● Problem to work on: Copy nothing but the lines below running from the line containing "mk_field Tag_NoAuthRequired null_enc" through the line containing "Tag_AttestationIdManufacturer as_AttestationIdManufacturer);", both end lines included.

Dataset items
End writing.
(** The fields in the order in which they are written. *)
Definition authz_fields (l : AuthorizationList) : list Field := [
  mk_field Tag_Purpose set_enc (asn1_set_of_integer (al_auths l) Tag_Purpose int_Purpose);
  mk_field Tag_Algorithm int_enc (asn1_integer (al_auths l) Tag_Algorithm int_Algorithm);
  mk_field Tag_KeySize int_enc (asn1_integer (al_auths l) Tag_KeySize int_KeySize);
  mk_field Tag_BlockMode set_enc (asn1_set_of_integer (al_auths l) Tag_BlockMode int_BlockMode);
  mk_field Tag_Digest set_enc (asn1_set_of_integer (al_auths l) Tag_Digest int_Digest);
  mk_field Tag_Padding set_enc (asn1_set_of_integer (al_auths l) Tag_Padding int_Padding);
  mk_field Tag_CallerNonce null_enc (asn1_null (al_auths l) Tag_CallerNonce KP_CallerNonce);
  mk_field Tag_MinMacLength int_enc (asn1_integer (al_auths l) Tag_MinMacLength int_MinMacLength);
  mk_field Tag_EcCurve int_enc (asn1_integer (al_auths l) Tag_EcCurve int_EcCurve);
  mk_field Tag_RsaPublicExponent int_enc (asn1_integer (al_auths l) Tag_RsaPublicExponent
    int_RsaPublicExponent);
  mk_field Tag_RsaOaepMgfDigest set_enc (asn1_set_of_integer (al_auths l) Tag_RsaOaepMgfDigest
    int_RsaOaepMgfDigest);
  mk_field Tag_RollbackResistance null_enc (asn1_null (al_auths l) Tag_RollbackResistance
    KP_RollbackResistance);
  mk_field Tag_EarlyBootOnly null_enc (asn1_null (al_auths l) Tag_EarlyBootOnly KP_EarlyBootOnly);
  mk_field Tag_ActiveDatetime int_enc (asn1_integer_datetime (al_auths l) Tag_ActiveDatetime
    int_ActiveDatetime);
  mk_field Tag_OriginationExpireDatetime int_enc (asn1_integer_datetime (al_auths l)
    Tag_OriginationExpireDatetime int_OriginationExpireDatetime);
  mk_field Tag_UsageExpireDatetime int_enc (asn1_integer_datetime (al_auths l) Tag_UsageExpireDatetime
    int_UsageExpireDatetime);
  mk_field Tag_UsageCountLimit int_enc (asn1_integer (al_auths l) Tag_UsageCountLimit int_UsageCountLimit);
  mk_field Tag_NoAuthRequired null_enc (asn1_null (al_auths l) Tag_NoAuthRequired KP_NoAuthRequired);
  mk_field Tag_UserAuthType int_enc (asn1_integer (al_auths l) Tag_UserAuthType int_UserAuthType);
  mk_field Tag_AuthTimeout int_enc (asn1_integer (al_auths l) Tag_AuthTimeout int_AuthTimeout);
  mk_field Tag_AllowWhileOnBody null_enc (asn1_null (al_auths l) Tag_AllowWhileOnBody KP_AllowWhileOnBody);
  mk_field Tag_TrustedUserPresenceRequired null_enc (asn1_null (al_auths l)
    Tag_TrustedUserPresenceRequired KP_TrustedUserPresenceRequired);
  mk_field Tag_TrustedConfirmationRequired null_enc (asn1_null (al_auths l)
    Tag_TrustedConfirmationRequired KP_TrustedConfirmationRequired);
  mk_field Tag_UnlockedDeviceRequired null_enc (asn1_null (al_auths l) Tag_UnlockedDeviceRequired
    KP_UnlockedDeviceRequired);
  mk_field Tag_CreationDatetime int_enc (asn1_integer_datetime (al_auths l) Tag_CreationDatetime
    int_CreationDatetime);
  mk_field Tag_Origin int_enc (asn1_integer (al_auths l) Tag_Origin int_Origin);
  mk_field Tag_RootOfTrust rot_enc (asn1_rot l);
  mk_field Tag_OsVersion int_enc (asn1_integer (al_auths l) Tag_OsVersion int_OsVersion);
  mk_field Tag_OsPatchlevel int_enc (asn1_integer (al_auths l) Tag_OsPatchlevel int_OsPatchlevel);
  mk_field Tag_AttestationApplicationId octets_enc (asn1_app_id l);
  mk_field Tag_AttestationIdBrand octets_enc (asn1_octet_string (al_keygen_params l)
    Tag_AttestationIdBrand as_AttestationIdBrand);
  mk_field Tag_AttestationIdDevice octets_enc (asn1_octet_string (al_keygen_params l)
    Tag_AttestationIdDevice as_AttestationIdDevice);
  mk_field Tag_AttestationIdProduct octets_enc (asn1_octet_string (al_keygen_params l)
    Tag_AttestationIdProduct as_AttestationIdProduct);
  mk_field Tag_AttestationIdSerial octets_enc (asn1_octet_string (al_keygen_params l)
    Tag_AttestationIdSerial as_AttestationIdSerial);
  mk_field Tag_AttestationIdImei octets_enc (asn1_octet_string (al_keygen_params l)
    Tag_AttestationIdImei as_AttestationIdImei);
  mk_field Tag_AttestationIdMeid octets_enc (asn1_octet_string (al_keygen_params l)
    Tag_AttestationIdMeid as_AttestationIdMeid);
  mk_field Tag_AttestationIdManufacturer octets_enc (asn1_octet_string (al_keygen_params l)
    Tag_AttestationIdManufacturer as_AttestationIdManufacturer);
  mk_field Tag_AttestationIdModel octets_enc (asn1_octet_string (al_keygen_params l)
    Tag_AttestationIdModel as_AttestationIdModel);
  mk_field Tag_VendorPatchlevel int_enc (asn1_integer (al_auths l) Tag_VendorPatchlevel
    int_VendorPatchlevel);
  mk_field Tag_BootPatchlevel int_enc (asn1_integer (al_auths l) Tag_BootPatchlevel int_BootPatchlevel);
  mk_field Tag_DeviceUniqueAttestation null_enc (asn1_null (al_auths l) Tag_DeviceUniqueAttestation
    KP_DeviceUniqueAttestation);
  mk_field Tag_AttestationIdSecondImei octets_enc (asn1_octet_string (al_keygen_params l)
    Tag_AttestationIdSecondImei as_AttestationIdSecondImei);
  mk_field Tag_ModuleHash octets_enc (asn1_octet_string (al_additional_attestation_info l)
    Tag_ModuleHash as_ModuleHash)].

● Result:
  mk_field Tag_NoAuthRequired null_enc (asn1_null (al_auths l) Tag_NoAuthRequired KP_NoAuthRequired);
  mk_field Tag_UserAuthType int_enc (asn1_integer (al_auths l) Tag_UserAuthType int_UserAuthType);
  mk_field Tag_AuthTimeout int_enc (asn1_integer (al_auths l) Tag_AuthTimeout int_AuthTimeout);
  mk_field Tag_AllowWhileOnBody null_enc (asn1_null (al_auths l) Tag_AllowWhileOnBody KP_AllowWhileOnBody);
  mk_field Tag_TrustedUserPresenceRequired null_enc (asn1_null (al_auths l)
    Tag_TrustedUserPresenceRequired KP_TrustedUserPresenceRequired);
  mk_field Tag_TrustedConfirmationRequired null_enc (asn1_null (al_auths l)
    Tag_TrustedConfirmationRequired KP_TrustedConfirmationRequired);
  mk_field Tag_UnlockedDeviceRequired null_enc (asn1_null (al_auths l) Tag_UnlockedDeviceRequired
    KP_UnlockedDeviceRequired);
  mk_field Tag_CreationDatetime int_enc (asn1_integer_datetime (al_auths l) Tag_CreationDatetime
    int_CreationDatetime);
  mk_field Tag_Origin int_enc (asn1_integer (al_auths l) Tag_Origin int_Origin);
  mk_field Tag_RootOfTrust rot_enc (asn1_rot l);
  mk_field Tag_OsVersion int_enc (asn1_integer (al_auths l) Tag_OsVersion int_OsVersion);
  mk_field Tag_OsPatchlevel int_enc (asn1_integer (al_auths l) Tag_OsPatchlevel int_OsPatchlevel);
  mk_field Tag_AttestationApplicationId octets_enc (asn1_app_id l);
  mk_field Tag_AttestationIdBrand octets_enc (asn1_octet_string (al_keygen_params l)
    Tag_AttestationIdBrand as_AttestationIdBrand);
  mk_field Tag_AttestationIdDevice octets_enc (asn1_octet_string (al_keygen_params l)
    Tag_AttestationIdDevice as_AttestationIdDevice);
  mk_field Tag_AttestationIdProduct octets_enc (asn1_octet_string (al_keygen_params l)
    Tag_AttestationIdProduct as_AttestationIdProduct);
  mk_field Tag_AttestationIdSerial octets_enc (asn1_octet_string (al_keygen_params l)
    Tag_AttestationIdSerial as_AttestationIdSerial);
  mk_field Tag_AttestationIdImei octets_enc (asn1_octet_string (al_keygen_params l)
    Tag_AttestationIdImei as_AttestationIdImei);
  mk_field Tag_AttestationIdMeid octets_enc (asn1_octet_string (al_keygen_params l)
    Tag_AttestationIdMeid as_AttestationIdMeid);
  mk_field Tag_AttestationIdManufacturer octets_enc (asn1_octet_string (al_keygen_params l)
    Tag_AttestationIdManufacturer as_AttestationIdManufacturer);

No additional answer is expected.